Stored data
◆ ◆ ◆ ◆ ◆

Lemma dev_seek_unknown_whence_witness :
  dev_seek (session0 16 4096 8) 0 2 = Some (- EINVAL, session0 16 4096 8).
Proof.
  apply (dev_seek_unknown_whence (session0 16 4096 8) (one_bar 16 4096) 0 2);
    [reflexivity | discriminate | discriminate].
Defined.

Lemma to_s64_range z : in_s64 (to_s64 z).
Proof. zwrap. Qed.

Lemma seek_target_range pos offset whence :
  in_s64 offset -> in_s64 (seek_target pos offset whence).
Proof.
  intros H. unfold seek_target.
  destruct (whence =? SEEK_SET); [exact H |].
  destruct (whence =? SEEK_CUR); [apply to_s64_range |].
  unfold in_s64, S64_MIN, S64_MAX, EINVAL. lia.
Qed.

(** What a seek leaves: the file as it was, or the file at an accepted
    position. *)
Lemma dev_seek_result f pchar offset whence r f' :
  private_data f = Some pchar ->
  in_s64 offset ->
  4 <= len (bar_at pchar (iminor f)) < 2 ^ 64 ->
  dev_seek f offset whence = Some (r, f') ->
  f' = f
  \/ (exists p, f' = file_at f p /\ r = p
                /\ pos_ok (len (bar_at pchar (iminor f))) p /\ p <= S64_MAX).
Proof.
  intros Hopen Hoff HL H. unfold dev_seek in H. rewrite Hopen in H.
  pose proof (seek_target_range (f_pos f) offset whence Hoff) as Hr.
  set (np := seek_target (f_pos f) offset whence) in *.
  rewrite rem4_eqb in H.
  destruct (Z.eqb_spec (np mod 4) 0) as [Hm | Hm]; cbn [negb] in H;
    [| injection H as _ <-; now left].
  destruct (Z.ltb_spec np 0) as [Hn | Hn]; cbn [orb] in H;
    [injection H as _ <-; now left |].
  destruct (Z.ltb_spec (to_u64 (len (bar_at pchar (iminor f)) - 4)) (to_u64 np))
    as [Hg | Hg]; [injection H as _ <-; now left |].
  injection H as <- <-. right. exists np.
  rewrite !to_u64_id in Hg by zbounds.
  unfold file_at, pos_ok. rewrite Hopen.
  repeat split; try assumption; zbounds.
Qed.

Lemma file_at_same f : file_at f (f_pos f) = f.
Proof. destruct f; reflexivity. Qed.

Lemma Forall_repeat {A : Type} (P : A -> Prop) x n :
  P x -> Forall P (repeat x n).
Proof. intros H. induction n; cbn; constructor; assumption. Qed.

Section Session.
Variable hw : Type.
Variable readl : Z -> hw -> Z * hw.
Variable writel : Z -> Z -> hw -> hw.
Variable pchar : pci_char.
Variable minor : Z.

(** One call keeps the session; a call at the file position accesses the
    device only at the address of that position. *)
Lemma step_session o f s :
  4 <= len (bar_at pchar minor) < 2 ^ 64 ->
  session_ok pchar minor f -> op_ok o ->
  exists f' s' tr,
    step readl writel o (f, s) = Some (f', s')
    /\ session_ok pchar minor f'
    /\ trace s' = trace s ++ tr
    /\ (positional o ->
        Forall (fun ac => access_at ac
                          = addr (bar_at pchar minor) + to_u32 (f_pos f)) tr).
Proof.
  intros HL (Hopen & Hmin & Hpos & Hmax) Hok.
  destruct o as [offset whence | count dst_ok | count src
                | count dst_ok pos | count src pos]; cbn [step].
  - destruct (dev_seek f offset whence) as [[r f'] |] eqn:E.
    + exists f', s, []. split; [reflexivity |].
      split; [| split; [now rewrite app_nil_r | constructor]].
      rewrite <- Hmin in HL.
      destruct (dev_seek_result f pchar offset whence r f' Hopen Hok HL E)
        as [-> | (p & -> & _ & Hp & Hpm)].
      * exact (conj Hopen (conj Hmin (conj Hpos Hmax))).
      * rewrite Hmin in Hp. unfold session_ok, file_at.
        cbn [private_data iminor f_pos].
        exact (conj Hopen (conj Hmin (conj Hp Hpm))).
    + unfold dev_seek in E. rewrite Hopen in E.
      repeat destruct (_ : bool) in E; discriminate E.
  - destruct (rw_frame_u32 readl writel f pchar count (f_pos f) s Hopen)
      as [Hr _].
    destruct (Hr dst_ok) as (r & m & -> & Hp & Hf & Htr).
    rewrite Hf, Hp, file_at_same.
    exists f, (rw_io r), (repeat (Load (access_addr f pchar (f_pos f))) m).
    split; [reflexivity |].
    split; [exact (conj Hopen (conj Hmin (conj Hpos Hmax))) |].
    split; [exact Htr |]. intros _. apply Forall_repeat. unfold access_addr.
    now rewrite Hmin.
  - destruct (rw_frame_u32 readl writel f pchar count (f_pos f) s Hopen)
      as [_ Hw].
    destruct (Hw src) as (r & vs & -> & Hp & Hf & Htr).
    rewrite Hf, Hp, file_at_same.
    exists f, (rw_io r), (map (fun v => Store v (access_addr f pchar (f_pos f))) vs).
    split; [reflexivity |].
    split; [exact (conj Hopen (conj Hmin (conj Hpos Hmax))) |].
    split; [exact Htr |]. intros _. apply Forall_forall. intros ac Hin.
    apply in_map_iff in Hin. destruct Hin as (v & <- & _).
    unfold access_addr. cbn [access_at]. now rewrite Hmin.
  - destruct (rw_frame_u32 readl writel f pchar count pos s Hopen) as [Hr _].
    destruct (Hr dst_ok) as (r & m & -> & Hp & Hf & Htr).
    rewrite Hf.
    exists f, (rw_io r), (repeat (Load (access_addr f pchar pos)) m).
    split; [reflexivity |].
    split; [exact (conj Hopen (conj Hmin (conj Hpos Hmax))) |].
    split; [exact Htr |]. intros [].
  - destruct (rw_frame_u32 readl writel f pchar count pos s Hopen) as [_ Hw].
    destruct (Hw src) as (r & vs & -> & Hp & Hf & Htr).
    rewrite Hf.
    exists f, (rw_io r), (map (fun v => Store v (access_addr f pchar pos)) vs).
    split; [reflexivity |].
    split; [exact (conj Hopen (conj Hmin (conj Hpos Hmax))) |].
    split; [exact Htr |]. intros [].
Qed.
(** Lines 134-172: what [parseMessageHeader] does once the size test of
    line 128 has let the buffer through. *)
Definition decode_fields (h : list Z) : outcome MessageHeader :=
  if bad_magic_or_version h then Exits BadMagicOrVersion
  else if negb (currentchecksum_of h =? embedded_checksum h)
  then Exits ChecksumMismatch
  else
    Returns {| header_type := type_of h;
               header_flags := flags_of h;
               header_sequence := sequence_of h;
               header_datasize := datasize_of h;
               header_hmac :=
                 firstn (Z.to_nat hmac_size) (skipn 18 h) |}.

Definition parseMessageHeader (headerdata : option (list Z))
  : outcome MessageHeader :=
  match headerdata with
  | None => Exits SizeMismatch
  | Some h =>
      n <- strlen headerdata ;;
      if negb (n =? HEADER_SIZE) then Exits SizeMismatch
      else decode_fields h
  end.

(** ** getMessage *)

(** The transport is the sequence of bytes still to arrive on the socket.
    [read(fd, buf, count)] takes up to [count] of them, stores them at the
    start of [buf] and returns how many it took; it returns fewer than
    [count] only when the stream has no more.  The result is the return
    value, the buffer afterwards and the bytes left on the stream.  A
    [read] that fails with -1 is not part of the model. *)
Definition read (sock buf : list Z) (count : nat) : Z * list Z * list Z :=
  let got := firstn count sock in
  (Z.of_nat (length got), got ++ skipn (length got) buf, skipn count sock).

◆ ◆ ◆ ◆ ◆

Report how many lines in the data include the word "buffer". Nothing else is needed.

--- EXERCISE SOLUTION ---
2